Would you return the lines between the one holding "destruct l as [|a [|b l]]; cbn [sum16]; [lia|lia|]." and the one holding "pose proof (Z.div_mod", inclusive, and only those, exactly as they stand in the listing below?

# # # # #

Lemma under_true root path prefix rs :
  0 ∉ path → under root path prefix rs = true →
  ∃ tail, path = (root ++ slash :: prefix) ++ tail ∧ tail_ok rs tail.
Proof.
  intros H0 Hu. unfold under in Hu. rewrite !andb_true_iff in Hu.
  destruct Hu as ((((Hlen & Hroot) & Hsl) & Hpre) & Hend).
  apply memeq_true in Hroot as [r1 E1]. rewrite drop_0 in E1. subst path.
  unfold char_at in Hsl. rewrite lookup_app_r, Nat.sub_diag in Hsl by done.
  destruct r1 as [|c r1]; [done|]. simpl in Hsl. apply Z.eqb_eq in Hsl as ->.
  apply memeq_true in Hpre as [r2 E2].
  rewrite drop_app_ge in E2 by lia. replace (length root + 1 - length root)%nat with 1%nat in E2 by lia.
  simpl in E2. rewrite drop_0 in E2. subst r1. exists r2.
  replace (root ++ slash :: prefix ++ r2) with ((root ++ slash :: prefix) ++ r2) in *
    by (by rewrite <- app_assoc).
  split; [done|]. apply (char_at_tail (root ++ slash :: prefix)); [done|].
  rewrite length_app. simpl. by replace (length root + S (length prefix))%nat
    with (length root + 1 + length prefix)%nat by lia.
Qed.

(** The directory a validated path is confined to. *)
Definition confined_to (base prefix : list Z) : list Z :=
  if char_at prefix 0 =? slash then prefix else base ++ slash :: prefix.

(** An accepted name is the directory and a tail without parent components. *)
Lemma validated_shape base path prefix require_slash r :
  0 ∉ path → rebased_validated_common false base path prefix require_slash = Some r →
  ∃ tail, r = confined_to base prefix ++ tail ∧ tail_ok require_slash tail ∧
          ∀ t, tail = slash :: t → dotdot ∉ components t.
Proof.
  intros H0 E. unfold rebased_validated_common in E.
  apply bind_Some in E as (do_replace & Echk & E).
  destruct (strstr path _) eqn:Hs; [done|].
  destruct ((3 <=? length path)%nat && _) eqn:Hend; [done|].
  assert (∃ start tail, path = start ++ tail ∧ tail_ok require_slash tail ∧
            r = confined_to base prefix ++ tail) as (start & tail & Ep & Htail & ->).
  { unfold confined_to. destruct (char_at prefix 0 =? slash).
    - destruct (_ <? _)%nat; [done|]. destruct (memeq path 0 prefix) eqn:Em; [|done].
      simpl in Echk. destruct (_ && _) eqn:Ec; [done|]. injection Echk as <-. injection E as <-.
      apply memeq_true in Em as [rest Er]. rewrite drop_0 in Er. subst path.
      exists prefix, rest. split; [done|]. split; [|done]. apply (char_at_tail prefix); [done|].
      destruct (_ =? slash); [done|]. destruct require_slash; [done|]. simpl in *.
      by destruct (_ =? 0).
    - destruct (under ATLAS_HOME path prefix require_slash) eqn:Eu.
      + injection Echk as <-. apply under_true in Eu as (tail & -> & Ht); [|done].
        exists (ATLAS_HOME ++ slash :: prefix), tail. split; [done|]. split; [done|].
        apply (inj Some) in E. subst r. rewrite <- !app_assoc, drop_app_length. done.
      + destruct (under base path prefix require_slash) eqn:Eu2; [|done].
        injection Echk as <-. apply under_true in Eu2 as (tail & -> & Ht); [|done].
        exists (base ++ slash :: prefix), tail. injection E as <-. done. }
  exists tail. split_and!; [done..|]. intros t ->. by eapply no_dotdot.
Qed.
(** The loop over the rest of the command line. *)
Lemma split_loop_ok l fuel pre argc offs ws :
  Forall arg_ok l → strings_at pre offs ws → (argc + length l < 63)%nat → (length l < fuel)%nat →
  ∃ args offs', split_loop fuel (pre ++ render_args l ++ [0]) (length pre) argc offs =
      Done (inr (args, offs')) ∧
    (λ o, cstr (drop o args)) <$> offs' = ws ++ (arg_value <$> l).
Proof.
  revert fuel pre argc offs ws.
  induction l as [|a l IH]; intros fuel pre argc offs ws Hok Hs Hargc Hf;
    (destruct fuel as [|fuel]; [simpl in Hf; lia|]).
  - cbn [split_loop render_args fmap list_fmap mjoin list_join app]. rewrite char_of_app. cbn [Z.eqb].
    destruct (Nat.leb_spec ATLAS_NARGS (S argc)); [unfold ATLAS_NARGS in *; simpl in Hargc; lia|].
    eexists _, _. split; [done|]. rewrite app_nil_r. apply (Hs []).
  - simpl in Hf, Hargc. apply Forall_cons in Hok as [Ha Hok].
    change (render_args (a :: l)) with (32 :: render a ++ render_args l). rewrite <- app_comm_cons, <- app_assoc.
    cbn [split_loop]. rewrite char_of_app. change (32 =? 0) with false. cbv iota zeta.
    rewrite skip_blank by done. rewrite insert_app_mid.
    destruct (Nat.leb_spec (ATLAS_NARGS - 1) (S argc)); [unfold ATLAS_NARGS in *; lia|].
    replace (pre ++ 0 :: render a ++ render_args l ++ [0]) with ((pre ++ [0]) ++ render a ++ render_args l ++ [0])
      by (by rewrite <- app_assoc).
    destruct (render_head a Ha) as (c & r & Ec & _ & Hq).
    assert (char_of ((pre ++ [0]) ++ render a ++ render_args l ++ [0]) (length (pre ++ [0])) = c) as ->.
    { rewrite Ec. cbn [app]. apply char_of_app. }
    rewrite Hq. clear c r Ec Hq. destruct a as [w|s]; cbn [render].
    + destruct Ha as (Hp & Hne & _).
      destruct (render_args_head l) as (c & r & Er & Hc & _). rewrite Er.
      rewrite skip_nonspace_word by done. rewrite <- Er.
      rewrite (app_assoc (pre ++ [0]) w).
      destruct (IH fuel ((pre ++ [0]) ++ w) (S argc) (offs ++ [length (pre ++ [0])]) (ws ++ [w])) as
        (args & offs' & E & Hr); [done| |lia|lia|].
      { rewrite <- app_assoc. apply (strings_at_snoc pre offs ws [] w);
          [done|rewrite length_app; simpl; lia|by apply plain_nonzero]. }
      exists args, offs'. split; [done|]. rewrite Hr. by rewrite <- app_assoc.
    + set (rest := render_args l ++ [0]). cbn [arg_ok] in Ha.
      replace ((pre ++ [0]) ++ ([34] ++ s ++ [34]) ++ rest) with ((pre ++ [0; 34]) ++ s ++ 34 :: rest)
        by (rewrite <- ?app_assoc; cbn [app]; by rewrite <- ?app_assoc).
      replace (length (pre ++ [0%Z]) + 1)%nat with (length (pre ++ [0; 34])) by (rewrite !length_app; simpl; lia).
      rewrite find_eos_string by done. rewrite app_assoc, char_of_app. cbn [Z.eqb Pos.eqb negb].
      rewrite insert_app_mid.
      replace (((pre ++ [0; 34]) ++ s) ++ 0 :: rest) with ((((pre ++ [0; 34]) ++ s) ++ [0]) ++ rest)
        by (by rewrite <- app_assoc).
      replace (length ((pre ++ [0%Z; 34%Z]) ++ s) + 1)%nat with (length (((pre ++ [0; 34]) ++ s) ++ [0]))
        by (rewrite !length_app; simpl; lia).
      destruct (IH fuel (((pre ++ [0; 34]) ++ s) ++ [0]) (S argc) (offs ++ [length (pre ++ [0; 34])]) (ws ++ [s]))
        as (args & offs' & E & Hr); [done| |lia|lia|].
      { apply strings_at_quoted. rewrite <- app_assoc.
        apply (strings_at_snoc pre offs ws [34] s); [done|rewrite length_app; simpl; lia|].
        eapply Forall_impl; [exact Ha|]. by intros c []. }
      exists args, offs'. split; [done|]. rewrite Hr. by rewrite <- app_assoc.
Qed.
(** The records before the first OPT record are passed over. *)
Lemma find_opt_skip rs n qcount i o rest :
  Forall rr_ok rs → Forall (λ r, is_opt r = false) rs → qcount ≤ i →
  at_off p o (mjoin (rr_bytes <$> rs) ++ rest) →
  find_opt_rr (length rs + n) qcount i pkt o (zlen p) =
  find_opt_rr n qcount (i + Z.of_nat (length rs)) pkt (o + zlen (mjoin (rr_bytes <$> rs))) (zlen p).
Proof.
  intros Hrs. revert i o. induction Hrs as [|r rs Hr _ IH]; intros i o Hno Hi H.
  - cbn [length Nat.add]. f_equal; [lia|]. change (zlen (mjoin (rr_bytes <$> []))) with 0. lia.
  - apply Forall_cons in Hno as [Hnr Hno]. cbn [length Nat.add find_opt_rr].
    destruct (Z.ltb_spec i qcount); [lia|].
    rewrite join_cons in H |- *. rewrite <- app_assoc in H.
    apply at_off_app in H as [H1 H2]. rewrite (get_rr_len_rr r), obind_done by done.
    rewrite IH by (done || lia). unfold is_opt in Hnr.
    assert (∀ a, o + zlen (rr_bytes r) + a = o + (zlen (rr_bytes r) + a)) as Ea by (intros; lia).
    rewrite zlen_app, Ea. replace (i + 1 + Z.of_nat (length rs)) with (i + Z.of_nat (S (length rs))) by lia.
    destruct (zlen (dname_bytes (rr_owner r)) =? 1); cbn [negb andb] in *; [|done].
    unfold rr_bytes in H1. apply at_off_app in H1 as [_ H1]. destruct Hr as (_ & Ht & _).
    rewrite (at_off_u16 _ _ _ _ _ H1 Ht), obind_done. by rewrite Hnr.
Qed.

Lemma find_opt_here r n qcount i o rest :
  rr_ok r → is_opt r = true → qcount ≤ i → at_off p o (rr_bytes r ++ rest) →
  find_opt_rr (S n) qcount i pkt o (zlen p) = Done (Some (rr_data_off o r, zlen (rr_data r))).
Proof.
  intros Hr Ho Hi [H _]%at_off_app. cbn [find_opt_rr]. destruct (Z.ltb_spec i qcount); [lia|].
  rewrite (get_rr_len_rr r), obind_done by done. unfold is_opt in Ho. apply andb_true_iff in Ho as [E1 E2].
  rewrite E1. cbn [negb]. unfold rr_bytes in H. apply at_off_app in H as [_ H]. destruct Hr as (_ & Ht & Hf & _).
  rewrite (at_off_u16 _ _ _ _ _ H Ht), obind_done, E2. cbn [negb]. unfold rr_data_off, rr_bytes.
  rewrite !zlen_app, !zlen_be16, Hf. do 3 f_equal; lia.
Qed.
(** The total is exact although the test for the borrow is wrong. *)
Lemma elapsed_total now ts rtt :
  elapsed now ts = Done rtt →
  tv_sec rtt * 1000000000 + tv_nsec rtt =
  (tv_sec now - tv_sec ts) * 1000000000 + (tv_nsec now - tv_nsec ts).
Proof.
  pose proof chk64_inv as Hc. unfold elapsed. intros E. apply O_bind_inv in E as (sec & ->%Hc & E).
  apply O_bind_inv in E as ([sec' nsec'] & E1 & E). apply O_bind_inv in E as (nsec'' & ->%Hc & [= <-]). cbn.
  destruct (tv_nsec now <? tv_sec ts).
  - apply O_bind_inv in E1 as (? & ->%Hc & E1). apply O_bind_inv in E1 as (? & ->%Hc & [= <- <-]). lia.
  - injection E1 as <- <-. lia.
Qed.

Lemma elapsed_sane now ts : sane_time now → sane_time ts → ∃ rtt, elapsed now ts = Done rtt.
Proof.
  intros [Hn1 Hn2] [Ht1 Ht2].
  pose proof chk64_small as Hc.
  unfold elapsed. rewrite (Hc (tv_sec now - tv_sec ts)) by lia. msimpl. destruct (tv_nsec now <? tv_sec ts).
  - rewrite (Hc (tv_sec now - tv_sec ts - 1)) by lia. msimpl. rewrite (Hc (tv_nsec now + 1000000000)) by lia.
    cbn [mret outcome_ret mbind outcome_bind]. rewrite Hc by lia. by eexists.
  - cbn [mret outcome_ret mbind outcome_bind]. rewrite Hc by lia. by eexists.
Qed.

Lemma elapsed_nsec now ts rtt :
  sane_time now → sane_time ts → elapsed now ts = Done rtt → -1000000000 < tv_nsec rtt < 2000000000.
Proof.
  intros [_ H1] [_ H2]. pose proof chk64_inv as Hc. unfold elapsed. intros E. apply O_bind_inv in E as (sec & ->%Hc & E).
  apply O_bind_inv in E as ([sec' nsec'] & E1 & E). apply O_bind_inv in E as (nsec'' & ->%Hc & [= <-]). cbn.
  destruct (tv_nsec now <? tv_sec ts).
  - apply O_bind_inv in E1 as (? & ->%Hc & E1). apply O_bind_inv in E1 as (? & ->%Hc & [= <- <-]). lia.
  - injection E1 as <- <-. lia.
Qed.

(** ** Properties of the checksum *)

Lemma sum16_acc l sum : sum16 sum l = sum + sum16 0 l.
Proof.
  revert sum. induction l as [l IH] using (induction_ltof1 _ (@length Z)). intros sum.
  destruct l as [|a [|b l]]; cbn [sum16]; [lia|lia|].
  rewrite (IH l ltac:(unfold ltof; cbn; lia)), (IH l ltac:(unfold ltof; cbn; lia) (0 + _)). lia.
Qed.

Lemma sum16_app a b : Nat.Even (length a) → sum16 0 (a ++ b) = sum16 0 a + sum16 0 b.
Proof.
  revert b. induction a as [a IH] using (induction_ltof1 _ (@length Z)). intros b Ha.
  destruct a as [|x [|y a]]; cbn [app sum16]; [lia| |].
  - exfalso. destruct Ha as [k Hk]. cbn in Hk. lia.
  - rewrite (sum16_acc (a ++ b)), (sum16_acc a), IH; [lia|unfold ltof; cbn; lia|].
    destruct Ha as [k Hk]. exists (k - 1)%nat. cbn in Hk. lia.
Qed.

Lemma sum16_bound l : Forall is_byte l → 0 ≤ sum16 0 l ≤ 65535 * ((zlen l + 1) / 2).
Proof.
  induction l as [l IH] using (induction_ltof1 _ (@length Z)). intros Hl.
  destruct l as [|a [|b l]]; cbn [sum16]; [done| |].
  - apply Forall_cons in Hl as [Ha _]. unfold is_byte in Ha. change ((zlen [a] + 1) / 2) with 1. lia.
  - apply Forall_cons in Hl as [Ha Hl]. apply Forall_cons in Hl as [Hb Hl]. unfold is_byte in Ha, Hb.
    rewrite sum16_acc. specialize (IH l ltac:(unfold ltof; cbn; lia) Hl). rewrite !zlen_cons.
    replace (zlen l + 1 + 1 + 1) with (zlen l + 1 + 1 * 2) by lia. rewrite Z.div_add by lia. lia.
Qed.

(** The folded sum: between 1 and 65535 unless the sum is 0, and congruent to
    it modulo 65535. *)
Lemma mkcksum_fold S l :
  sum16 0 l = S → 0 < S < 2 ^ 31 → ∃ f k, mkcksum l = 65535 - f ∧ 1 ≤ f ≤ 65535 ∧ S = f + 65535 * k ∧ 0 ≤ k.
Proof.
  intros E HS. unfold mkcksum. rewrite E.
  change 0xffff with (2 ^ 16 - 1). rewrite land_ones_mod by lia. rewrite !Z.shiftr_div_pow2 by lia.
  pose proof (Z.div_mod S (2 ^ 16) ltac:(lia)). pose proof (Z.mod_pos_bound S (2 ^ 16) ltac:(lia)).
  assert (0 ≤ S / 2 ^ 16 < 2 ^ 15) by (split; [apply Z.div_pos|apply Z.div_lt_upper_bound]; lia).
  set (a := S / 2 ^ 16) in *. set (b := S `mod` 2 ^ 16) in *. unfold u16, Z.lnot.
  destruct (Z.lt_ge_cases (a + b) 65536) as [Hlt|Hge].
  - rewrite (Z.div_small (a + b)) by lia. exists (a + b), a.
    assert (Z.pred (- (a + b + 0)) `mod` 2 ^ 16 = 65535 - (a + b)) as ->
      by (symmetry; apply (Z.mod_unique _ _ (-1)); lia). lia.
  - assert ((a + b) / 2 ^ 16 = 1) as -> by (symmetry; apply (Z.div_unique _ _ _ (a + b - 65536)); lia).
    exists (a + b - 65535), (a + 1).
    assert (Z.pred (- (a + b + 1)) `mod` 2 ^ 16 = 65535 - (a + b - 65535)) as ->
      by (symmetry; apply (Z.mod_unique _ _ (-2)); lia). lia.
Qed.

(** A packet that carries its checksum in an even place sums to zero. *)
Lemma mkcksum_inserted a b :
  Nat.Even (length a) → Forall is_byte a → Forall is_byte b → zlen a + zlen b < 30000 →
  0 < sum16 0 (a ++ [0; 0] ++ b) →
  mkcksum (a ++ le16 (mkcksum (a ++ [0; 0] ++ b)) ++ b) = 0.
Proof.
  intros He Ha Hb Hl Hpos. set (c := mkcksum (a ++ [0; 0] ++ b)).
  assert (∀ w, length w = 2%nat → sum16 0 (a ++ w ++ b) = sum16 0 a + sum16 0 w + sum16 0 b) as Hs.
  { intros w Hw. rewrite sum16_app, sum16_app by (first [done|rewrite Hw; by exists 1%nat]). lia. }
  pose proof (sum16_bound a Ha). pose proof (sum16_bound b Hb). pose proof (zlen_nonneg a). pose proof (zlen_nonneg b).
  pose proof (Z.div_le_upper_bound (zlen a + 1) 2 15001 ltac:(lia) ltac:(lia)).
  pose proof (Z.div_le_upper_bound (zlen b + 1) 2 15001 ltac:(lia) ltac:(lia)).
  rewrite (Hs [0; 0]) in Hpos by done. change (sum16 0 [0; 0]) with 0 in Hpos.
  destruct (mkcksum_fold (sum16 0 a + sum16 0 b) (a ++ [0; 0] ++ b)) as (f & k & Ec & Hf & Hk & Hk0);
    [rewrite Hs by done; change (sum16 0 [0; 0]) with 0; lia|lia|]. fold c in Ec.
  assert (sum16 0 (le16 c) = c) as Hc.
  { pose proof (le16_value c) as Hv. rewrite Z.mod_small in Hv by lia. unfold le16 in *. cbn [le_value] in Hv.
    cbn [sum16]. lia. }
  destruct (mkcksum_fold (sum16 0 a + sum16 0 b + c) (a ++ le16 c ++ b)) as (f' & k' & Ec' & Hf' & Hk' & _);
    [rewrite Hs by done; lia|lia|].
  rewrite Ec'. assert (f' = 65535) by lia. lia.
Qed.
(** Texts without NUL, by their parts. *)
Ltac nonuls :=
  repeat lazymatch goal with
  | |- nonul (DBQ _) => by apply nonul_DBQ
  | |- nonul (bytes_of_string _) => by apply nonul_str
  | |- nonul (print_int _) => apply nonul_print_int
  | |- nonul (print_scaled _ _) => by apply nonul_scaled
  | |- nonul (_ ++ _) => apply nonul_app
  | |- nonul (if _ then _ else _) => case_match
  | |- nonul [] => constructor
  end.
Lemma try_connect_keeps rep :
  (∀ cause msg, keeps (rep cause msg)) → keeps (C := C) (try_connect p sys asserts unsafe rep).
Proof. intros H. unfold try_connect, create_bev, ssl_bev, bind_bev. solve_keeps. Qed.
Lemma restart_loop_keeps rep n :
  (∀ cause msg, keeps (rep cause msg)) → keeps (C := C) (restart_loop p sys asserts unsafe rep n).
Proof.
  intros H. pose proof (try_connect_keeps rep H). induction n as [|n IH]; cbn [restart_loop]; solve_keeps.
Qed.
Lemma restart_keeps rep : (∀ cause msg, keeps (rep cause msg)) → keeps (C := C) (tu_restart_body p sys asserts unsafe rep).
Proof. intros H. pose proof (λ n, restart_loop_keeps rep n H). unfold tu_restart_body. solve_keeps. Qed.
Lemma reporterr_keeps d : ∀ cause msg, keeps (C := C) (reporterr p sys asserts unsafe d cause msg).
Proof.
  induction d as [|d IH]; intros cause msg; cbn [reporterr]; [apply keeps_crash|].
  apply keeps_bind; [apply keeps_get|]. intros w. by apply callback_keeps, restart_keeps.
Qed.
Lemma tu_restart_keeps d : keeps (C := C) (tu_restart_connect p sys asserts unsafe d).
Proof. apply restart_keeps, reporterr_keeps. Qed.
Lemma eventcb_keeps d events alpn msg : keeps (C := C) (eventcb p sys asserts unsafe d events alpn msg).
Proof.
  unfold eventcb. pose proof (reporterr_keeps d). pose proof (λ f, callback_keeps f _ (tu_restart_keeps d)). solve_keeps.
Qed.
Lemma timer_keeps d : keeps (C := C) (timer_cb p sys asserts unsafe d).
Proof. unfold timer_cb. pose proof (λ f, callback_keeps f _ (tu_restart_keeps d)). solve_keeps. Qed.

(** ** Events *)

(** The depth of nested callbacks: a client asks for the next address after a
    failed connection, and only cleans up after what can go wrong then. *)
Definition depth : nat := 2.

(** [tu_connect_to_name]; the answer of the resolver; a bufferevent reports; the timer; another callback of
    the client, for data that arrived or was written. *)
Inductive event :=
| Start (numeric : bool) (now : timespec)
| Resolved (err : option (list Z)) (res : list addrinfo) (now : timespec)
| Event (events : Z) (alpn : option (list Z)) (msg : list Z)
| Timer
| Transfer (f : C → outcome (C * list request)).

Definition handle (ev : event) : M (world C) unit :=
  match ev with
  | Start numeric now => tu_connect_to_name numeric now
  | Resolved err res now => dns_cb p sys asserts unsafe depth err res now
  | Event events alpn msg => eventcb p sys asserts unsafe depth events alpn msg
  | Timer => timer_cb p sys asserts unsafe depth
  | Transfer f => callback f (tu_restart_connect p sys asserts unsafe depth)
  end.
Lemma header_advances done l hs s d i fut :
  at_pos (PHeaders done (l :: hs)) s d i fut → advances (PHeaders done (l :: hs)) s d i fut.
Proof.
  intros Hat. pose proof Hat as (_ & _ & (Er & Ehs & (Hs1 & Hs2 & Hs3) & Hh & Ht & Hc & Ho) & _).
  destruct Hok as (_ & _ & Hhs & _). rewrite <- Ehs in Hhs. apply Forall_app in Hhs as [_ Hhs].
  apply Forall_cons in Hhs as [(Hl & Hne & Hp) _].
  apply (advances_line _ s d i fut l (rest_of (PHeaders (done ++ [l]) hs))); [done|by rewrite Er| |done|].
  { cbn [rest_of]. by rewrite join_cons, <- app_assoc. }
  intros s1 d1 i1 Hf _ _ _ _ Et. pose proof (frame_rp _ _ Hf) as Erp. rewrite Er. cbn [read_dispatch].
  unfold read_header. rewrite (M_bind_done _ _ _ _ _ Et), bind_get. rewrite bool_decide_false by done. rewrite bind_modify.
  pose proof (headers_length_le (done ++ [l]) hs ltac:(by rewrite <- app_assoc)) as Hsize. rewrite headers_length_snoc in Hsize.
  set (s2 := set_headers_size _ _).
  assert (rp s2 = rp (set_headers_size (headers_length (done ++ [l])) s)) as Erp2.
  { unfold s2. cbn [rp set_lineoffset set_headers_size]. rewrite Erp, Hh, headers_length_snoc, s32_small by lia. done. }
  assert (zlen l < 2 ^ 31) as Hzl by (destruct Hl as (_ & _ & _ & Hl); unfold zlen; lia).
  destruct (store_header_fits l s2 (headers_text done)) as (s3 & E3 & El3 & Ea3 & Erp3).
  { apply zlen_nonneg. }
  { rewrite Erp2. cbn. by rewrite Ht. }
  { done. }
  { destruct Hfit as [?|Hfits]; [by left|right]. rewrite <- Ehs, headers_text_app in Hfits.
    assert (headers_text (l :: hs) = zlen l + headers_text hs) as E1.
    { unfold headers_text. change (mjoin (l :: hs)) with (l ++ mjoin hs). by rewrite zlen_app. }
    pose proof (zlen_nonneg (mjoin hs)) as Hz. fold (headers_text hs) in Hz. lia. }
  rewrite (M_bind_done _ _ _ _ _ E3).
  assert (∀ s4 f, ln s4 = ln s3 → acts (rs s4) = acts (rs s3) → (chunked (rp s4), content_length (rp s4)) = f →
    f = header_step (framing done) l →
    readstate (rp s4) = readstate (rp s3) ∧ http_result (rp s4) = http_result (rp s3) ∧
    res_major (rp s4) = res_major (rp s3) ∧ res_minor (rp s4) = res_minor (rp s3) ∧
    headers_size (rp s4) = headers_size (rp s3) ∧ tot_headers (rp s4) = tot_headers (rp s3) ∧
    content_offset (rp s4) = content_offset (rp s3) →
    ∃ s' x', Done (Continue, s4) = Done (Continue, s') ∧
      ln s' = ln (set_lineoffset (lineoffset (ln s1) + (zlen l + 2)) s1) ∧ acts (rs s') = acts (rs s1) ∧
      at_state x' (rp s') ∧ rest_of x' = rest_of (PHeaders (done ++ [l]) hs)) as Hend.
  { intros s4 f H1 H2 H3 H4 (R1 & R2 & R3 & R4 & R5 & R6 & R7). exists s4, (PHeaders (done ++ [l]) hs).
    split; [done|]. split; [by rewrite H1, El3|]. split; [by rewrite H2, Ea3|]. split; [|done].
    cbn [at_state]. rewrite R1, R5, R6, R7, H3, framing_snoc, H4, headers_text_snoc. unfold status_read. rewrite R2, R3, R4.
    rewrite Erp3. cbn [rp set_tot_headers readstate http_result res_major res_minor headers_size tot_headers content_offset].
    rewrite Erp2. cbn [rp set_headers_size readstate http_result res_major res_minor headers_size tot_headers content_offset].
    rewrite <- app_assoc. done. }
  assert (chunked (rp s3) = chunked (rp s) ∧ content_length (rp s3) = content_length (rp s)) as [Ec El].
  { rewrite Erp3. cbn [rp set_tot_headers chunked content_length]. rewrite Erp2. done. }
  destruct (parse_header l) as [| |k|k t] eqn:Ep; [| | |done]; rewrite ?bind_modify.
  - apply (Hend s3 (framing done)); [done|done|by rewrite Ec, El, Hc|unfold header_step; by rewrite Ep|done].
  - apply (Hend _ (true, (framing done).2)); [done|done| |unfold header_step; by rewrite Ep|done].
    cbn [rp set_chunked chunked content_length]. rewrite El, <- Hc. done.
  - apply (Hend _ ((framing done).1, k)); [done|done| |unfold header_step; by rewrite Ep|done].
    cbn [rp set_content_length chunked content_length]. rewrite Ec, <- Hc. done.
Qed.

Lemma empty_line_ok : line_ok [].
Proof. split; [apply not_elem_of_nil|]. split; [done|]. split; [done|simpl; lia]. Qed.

# # # # #

Your solution
  destruct l as [|a [|b l]]; cbn [sum16]; [lia|lia|].
  rewrite (IH l ltac:(unfold ltof; cbn; lia)), (IH l ltac:(unfold ltof; cbn; lia) (0 + _)). lia.
Qed.

Lemma sum16_app a b : Nat.Even (length a) → sum16 0 (a ++ b) = sum16 0 a + sum16 0 b.
Proof.
  revert b. induction a as [a IH] using (induction_ltof1 _ (@length Z)). intros b Ha.
  destruct a as [|x [|y a]]; cbn [app sum16]; [lia| |].
  - exfalso. destruct Ha as [k Hk]. cbn in Hk. lia.
  - rewrite (sum16_acc (a ++ b)), (sum16_acc a), IH; [lia|unfold ltof; cbn; lia|].
    destruct Ha as [k Hk]. exists (k - 1)%nat. cbn in Hk. lia.
Qed.

Lemma sum16_bound l : Forall is_byte l → 0 ≤ sum16 0 l ≤ 65535 * ((zlen l + 1) / 2).
Proof.
  induction l as [l IH] using (induction_ltof1 _ (@length Z)). intros Hl.
  destruct l as [|a [|b l]]; cbn [sum16]; [done| |].
  - apply Forall_cons in Hl as [Ha _]. unfold is_byte in Ha. change ((zlen [a] + 1) / 2) with 1. lia.
  - apply Forall_cons in Hl as [Ha Hl]. apply Forall_cons in Hl as [Hb Hl]. unfold is_byte in Ha, Hb.
    rewrite sum16_acc. specialize (IH l ltac:(unfold ltof; cbn; lia) Hl). rewrite !zlen_cons.
    replace (zlen l + 1 + 1 + 1) with (zlen l + 1 + 1 * 2) by lia. rewrite Z.div_add by lia. lia.
Qed.

(** The folded sum: between 1 and 65535 unless the sum is 0, and congruent to
    it modulo 65535. *)
Lemma mkcksum_fold S l :
  sum16 0 l = S → 0 < S < 2 ^ 31 → ∃ f k, mkcksum l = 65535 - f ∧ 1 ≤ f ≤ 65535 ∧ S = f + 65535 * k ∧ 0 ≤ k.
Proof.
  intros E HS. unfold mkcksum. rewrite E.
  change 0xffff with (2 ^ 16 - 1). rewrite land_ones_mod by lia. rewrite !Z.shiftr_div_pow2 by lia.
  pose proof (Z.div_mod S (2 ^ 16) ltac:(lia)). pose proof (Z.mod_pos_bound S (2 ^ 16) ltac:(lia)).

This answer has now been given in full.